Random Cluster Bugs
Hi @candidechamp, the new copying back from the cluster scratch, did fail for me! The run did not copy all files back to the work folder (cnfs missing). It looks, like somehow the copying after run fails/ the scratch folder is not found anymore?
Does that also happen for you?
Here I attached the output file: CHK1_nd5_enr3_complex_prod_1SS_21r_3_sopt4_rb3_max8_md.txt
You probably did not specify that you want the calculation to occur in the scratch directory? What does your input job_name.sh look like?
Other idea could be that you are not on the correct pygromos commit (but I checked the version I have and it doesn't have any major difference from the pygromos v1)?
I don't pass the work_dir command, therefore I should use the default of the new branch
The pygromos version is correct for sure, as it is the standard one for reeds?
I wonder if there was a cluster anomaly? or if the approach with the ssh-script is not robust?
I'll also check out the branch and see if it works for me
Somehow, we got now the impression, that this might related to a temporary communication problem of the nodes. So right now let's collect all awkward bugs on the pipeline here and maybe we can make some sense of it. The problems occur for me apparently rarely.
For me, the same thing happened: after checking out the newest version of the eoff rebalancing branch (which includes the minor rework of the submission pipeline), only the files from one node are copied back correctly, the rest are missing...
Does it (usually) work for you @candidechamp @SchroederB even when the job is distributed among different nodes?
@SalomeRonja I havn't had a single issue so far. I just diffed my local branch and the /origin/main and I don't see anything wrong.
Are you 100% sure the files job_system_name.sh which submit the calculation where generated by the new code?
Ah, after a closer look, the problem was that the job timed-out - I didn't think to increase the duration_per_job now that the simulation and cleanup are done in one job. After I increased it, it worked fine :)
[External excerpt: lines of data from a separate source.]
(** * Line_Connect: the LINE to Dify relay of [main.py]

    A shallow embedding of the webhook relay: the Python values that travel
    through it, the text clean-up applied to the backend's answer, the
    session map [user_sessions], and the handlers as state-and-exception
    passing functions over an explicit model of the outside world (the LINE
    SDK and the [requests] library). *)

From Stdlib Require Import ZArith NArith Ascii String List Lia.
From stdpp Require Import base option list gmap strings.

Set Warnings "-register-all".
Local Open Scope Z_scope.

(** ** Text

    A Python [str] is held as the UTF-8 bytes of its characters, which is
    how the literals of [main.py] are stored in its source file. *)

Module Text.

(** [s.startswith(p)], returning what follows the prefix. *)
Fixpoint after_prefix (p s : string) : option string :=
  match p, s with
  | EmptyString, _ => Some s
  | String a p', String b s' =>
      if Ascii.eqb a b then after_prefix p' s' else None
  | String _ _, EmptyString => None
  end.

(** [s.partition(p)] at the first occurrence of [p]: the text before it and
    the text after it, or [None] when [p] does not occur. *)
Fixpoint partition (p s : string) : option (string * string) :=
  match after_prefix p s with
  | Some rest => Some (EmptyString, rest)
  | None =>
      match s with
      | EmptyString => None
      | String c s' =>
          match partition p s' with
          | Some (before, rest) => Some (String c before, rest)
          | None => None
          end
      end
  end.

(** [p in s]. *)
Definition contains (p s : string) : bool :=
  match partition p s with Some _ => true | None => false end.

(** [c in s]. *)
Fixpoint occurs (c : ascii) (s : string) : bool :=
  match s with
  | EmptyString => false
  | String a s' => Ascii.eqb c a || occurs c s'
  end.

Definition OPEN_TAG : string := "<think>".
Definition CLOSE_TAG : string := "</think>".

(** [re.sub(r'<think>.*?</think>', '', s, flags=re.DOTALL)].  The scan goes
    left to right: the leftmost match starts at the first [<think>] that has
    a [</think>] somewhere behind it, the lazy [.*?] (which, with [DOTALL],
    also crosses newlines) stops at the first such [</think>], and the scan
    resumes behind the match.  When the first [<think>] has no closing tag
    behind it, no later one has either.  Each match consumes at least the
    fifteen characters of the two tags, so [length s] rounds are enough. *)
Fixpoint re_sub_think_fuel (fuel : nat) (s : string) : string :=
  match fuel with
  | O => s
  | S fuel' =>
      match partition OPEN_TAG s with
      | None => s
      | Some (before, inner) =>
          match partition CLOSE_TAG inner with
          | None => s
          | Some (_, rest) => before +:+ re_sub_think_fuel fuel' rest
          end
      end
  end.

Definition re_sub_think (s : string) : string :=
  re_sub_think_fuel (String.length s) s.

(** The characters [str.strip()] removes: those for which [str.isspace()]
    holds.  One byte: U+0009..U+000D, U+001C..U+0020. *)
Definition space1 (a : ascii) : bool :=
  let n := N_of_ascii a in
  (((9 <=? n) && (n <=? 13)) || ((28 <=? n) && (n <=? 32)))%N.

(** Two bytes: U+0085 (C2 85) and U+00A0 (C2 A0). *)
Definition space2 (a b : ascii) : bool :=
  let x := N_of_ascii a in
  let y := N_of_ascii b in
  ((x =? 194) && ((y =? 133) || (y =? 160)))%N.

(** Three bytes: U+1680 (E1 9A 80), U+2000..U+200A (E2 80 80..8A),
    U+2028, U+2029 (E2 80 A8, A9), U+202F (E2 80 AF), U+205F (E2 81 9F)
    and U+3000 (E3 80 80). *)
Definition space3 (a b c : ascii) : bool :=
  let x := N_of_ascii a in
  let y := N_of_ascii b in
  let z := N_of_ascii c in
  (((x =? 225) && (y =? 154) && (z =? 128))
   || ((x =? 226) && (y =? 128)
       && (((128 <=? z) && (z <=? 138)) || (z =? 168) || (z =? 169) || (z =? 175)))
   || ((x =? 226) && (y =? 129) && (z =? 159))
   || ((x =? 227) && (y =? 128) && (z =? 128)))%N.

(** Drop the white space in front.  With [back] set the string is read in
    reverse, so the bytes of a character arrive last byte first. *)
Fixpoint drop_space (back : bool) (s : string) : string :=
  match s with
  | EmptyString => s
  | String a s1 =>
      if space1 a then drop_space back s1
      else
        match s1 with
        | EmptyString => s
        | String b s2 =>
            if (if back then space2 b a else space2 a b)
            then drop_space back s2
            else
              match s2 with
              | EmptyString => s
              | String c s3 =>
                  if (if back then space3 c b a else space3 a b c)
                  then drop_space back s3
                  else s
              end
        end
  end.

Definition lstrip (s : string) : string := drop_space false s.
Definition rstrip (s : string) : string :=
  String.rev (drop_space true (String.rev s)).

(** [s.strip()]. *)
Definition strip (s : string) : string := rstrip (lstrip s).

(** [s.rstrip('/')]. *)
Fixpoint drop_slashes (s : string) : string :=
  match s with
  | String "/"%char s' => drop_slashes s'
  | _ => s
  end.

Definition rstrip_slash (s : string) : string :=
  String.rev (drop_slashes (String.rev s)).

Definition in_range (lo hi : N) (a : ascii) : bool :=
  let n := N_of_ascii a in ((lo <=? n) && (n <=? hi))%N.

(** The second byte allowed behind the lead byte [a] of a three-byte and of
    a four-byte character: no overlong form, no surrogate, nothing above
    U+10FFFF. *)
Definition second3 (a b : ascii) : bool :=
  if in_range 224 224 a then in_range 160 191 b
  else if in_range 237 237 a then in_range 128 159 b
  else in_range 128 191 b.

Definition second4 (a b : ascii) : bool :=
  if in_range 240 240 a then in_range 144 191 b
  else if in_range 244 244 a then in_range 128 143 b
  else in_range 128 191 b.

Fixpoint utf8_valid (s : string) : bool :=
  match s with
  | EmptyString => true
  | String a s1 =>
      if in_range 0 127 a then utf8_valid s1
      else
        match s1 with
        | EmptyString => false
        | String b s2 =>
            if in_range 194 223 a then in_range 128 191 b && utf8_valid s2
            else
              match s2 with
              | EmptyString => false
              | String c s3 =>
                  if in_range 224 239 a
                  then second3 a b && in_range 128 191 c && utf8_valid s3
                  else
                    match s3 with
                    | EmptyString => false
                    | String d s4 =>
                        in_range 240 244 a && second4 a b
                        && in_range 128 191 c && in_range 128 191 d
                        && utf8_valid s4
                    end
              end
        end
  end.

(** [body.decode('utf-8')] on the raw bytes of a request body: the text,
    or [None] where Python raises [UnicodeDecodeError]. *)
Definition decode_utf8 (body : string) : option string :=
  if utf8_valid body then Some body else None.

End Text.

(** ** Python values

    The values that reach the relay from JSON documents and that it puts
    into its own JSON payloads.  A [dict] keeps its items in insertion
    order, one item per key; numbers are the integers. *)

Inductive pyval : Type :=
| PNone
| PBool (b : bool)
| PInt (n : Z)
| PStr (s : string)
| PList (items : list pyval)
| PDict (items : list (string * pyval)).

(** Truth value of a value in [if v:]. *)
Definition truthy (v : pyval) : bool :=
  match v with
  | PNone => false
  | PBool b => b
  | PInt n => negb (n =? 0)
  | PStr s => negb (String.eqb s "")
  | PList items => match items with [] => false | _ :: _ => true end
  | PDict items => match items with [] => false | _ :: _ => true end
  end.

(** [d.get(k)] on the items of a dict. *)
Fixpoint dict_get (k : string) (d : list (string * pyval)) : option pyval :=
  match d with
  | [] => None
  | (k', v) :: d' => if String.eqb k k' then Some v else dict_get k d'
  end.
@SalomeRonja Thanks for looking into it. That's unfortunately a drawback we can't really do anything about when running multi-node jobs. If the wall-time is reached, we have no way of getting the data, the only people who can fix this is people who develop the LSF queuing system.
@candidechamp but we can still fall back to the old work_dir flag if desired, right?
@SchroederB You can, but this makes the cluster slow for everyone.
Uah, was that stated by the Cluster Support? I thought you told me it was not such a big Deal?
Oh no sorry actually the cluster people said something slightly different:
""" If a program does "nice" and large writes/reads, then you won't notice the latency difference. When a program does "bad" I/O (a lot of small random reads/writes, only a few bytes per read/write), then the latency will kick in and make everything slow.
An advantage of the local scratch is, that it is independent. If people do stupid stuff on /cluster/work, it will slow down the entire file system, i.e., your job could negatively be affected by the actions of other users, while you don't have this problem on the local scratch.
Copying the data from/to local scratch can even be optimized and parallelized (using gnu parallel to untar several tar archives in parallel to $TMPDIR, using multiple cores). In some test a user could copy 360 GB of data from /cluster/work to $TMPDIR within like 3 or 4 minutes. When a job runs for several hours, then a few minutes will not cause a lot of overhead compared to the total runtime. """
Ah ok, ja I think the default should be the scratch solution on the node. Just in case we want to test/debug something, it still is nice to keep the option of opting out there.
@SalomeRonja @epbarros I think this issue may be closed now?